> Work required: Return, exactly and in full, the lines of the records below starting at the one with "fmt_final_cohere_score format_chunk]." and ending at the one with "in Hlong. lia.", and no other lines.

(Collected data entries)
(** Every formatted result: its content has 803 characters at most; it
    is flagged as a duplicate exactly when it was retrieved more than
    once; it was retrieved by at least one query and by at most as many
    queries as it was retrieved; and its id, source, titles, content and
    two scores are those of a record that the search of one of the
    sub-queries returned.  With a single sub-query it has no final rank. *)
Theorem formatted_results_are_consistent
        (completion : list nat) (queries : list string) (f : FormattedChunk) :
  f ∈ summary_results (summary (search_and_report completion queries)) ->
  PyStr.len (fmt_content f) <= 803 /\
  (fmt_is_duplicate_found f = true <-> 1 < fmt_retrieval_count f) /\
  1 <= fmt_unique_query_count f /\
  fmt_unique_query_count f <= fmt_retrieval_count f /\
  fmt_unique_query_count f = size (fmt_retrieved_by_queries f) /\
  (exists i q r,
     queries !! i = Some q /\ r ∈ results (task i q) /\
     fmt_chunk_id f = chunk_id r /\ fmt_source_url f = source_url r /\
     fmt_page_title f = page_title r /\ fmt_topic_heading f = topic_heading r /\
     fmt_content f = truncate_content (content r) /\
     fmt_similarity_score f = py_round (get_similarity r) 3 /\
     fmt_cohere_score f = py_round (get_cohere_score r) 3) /\
  (length queries <= 1 ->
   fmt_final_rank f = None /\ fmt_final_cohere_score f = py_round 0 3).
Proof.
  destruct (summary_report completion queries) as (Hsum & _). cbv zeta in Hsum.
  rewrite Hsum. cbn [summary_results]. clear Hsum.
  set (all := fan_out completion queries).
  intros (c & -> & Hc)%(list_elem_of_fmap_1 format_chunk).
  destruct (FusionMore.final_chunks_elem_of _ _ _ Hc) as (d & Hd & Heq).
  destruct (AggregateMore.chunk_counts all d Hd) as (Hone & Hle & Hsize).
  destruct (AggregateMore.chunk_row_retrieved all d Hd) as (sr & Hsr & Hrow).
  apply ReportFacts.elem_of_fan_out in Hsr as (i & q & Hq & ->).
  assert (Hr : row c = row d) by exact (f_equal row Heq).
  assert (Hcount : retrieval_count c = retrieval_count d)
    by exact (f_equal retrieval_count Heq).
  assert (Huniq : unique_query_count c = unique_query_count d)
    by exact (f_equal unique_query_count Heq).
  assert (Hby : retrieved_by_queries c = retrieved_by_queries d)
    by exact (f_equal retrieved_by_queries Heq).
  cbn [fmt_content fmt_is_duplicate_found fmt_retrieval_count fmt_unique_query_count
       fmt_retrieved_by_queries fmt_chunk_id fmt_source_url fmt_page_title
       fmt_topic_heading fmt_similarity_score fmt_cohere_score fmt_final_rank
       fmt_final_cohere_score format_chunk].
  split; [|split; [|split; [|split; [|split; [|split]]]]].
  - unfold truncate_content.
    destruct (Nat.ltb 800 (PyStr.len (content (row c)))) eqn:Hlong.
    + rewrite PyStrFacts.length_app, take_length.
      change (PyStr.len "...") with 3. lia.
    + apply Nat.ltb_ge in Hlong. lia.
  - apply Nat.ltb_lt.
  - now rewrite Huniq.
  - now rewrite Huniq, Hcount.
  - now rewrite Huniq, Hby.
  - exists i, q, (row d). rewrite Hr. repeat split; assumption.
  - intros Hfew.
    assert (Hin : c ∈ deduplicate all).
    { unfold final_chunks in Hc. apply Nat.ltb_ge in Hfew. rewrite Hfew in Hc.
      simpl in Hc. eapply subseteq_take, Hc. }
    apply deduplicate_unranked in Hin. rewrite <- Hin. split; reflexivity.
Qed.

> Result for this exercise:
       fmt_final_cohere_score format_chunk].
  split; [|split; [|split; [|split; [|split; [|split]]]]].
  - unfold truncate_content.
    destruct (Nat.ltb 800 (PyStr.len (content (row c)))) eqn:Hlong.
    + rewrite PyStrFacts.length_app, take_length.
      change (PyStr.len "...") with 3. lia.
    + apply Nat.ltb_ge in Hlong. lia.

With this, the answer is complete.